Records for this task Start Marker

(** C6. [addActivity] turns the log [L] into [s :: L], and nothing that can
    happen to the application changes or removes an entry: the log before
    an event, and before a run of events, is a suffix of the log after it. *)
Theorem log_grows_at_head :
  (∀ (s : Activity.t) (L : list Activity.t), prepend s L = s :: L)
  ∧ (∀ (s : Activity.t) (w : World), activityLog (addActivity s w) = s :: activityLog w)
  ∧ (∀ (w : World) (e : Event), activityLog w `suffix_of` activityLog (step w e))
  ∧ (∀ (w : World) (evs : list Event), activityLog w `suffix_of` activityLog (run w evs)).
Proof.
  split_and!; [done | done | apply step_log_suffix |].
  intros w evs. apply run_log_suffix.
Qed.

(** C8 on the code. The id of a session is the reading of [Date.now()], a
    number of milliseconds: when the clock reads the same at two Pauses (the
    presses follow each other within a millisecond, or the clock was set
    back in between), the two sessions carry the same id. *)
Theorem equal_readings_equal_ids :
  ids (run (mount 0)
         [PressStartPause 1000 1000; IntervalFires 2 2000;
          PressStartPause 2000 2000; PressStartPause 2000 2000;
          PressStartPause 2000 2000]) = [2000; 2000]
  ∧ activityLog (run (mount 0)
         [PressStartPause 1000 1000; IntervalFires 2 2000;
          PressStartPause 5000 5000; PressStartPause 6000 6000;
          IntervalFires 3 7000; PressStartPause 5000 5000]) =
      [Activity.mk 5000 "Timed Session" 2 5000;
       Activity.mk 5000 "Timed Session" 1 5000].
Proof. by vm_compute. Qed.



(** C10. Start and Pause are one handler: every call of [handleStartPause]
    negates [timerRunning]; called while the stopwatch does not run it
    starts it, whatever [timerSeconds] is, schedules the tick and logs
    nothing. *)
Theorem startPause_toggles (w : World) (now_id now_ts : Z) :
  timerRunning (handleStartPause now_id now_ts w) = negb (timerRunning w)
  ∧ timerRunning (toggle now_id now_ts w) = negb (timerRunning w)
  ∧ (timerRunning w = false →
       timerRunning (toggle now_id now_ts w) = true
       ∧ activityLog (toggle now_id now_ts w) = activityLog w
       ∧ alerts (toggle now_id now_ts w) = alerts w
       ∧ ∃ h, pendingTick (toggle now_id now_ts w) h).
Proof.
  split_and!.
  - unfold handleStartPause. by destruct (timerRunning w && (timerSeconds w >? 0)).
  - apply toggle_timerRunning.
  - intros Hrun.
    rewrite toggle_timerRunning, toggle_activityLog, toggle_alerts, Hrun.
    split_and!; try done.
    destruct (toggle_start_schedules now_id now_ts w Hrun) as (h & _ & Hp). eauto.
Qed.

Lemma startPause_toggles_witness :
  timerRunning
    (toggle 30 30 (run (mount 0) [PressStartPause 10 10; IntervalFires 2 0;
                                  PressStartPause 20 20])) = true
  ∧ durations
      (toggle 30 30 (run (mount 0) [PressStartPause 10 10; IntervalFires 2 0;
                                    PressStartPause 20 20])) = [1].
Proof.
  destruct (startPause_toggles
              (run (mount 0) [PressStartPause 10 10; IntervalFires 2 0;
                              PressStartPause 20 20]) 30 30) as (_ & _ & H).
  destruct (H eq_refl) as (Hr & Hl & _).
  split; [exact Hr | unfold durations; rewrite Hl; reflexivity].
Defined.

(** * More of the application *)

(** ** Runs *)

Section Runs.

Lemma run_snoc (w : World) (evs : list Event) (e : Event) :
  run w (evs ++ [e]) = step (run w evs) e.
Proof. apply foldl_snoc. Qed.

Lemma reachable_mount (now : Z) : reachable (mount now).
Proof. by exists now, []. Qed.

Lemma reachable_step (w : World) (e : Event) : reachable w → reachable (step w e).
Proof. intros (now & evs & ->). exists now, (evs ++ [e]). by rewrite run_snoc. Qed.

Lemma reachable_induction (P : World → Prop) :
  (∀ now, P (mount now)) →
  (∀ w e, reachable w → P w → P (step w e)) →
  ∀ w, reachable w → P w.
Proof.
  intros Hm Hs w (now & evs & ->).
  induction evs as [|e evs IH] using rev_ind; [apply Hm|].
  rewrite run_snoc. apply Hs; [by exists now, evs | done].
Qed.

Records for this task End Marker

• **What is being asked**: What are the lines, exactly as written above, from the line with "PressStartPause 20 20]) 30" to the line with "Section Runs.", both included? Output only those.

• **Exercise result**:
                              PressStartPause 20 20]) 30 30) as (_ & _ & H).
  destruct (H eq_refl) as (Hr & Hl & _).
  split; [exact Hr | unfold durations; rewrite Hl; reflexivity].
Defined.

(** * More of the application *)

(** ** Runs *)

Section Runs.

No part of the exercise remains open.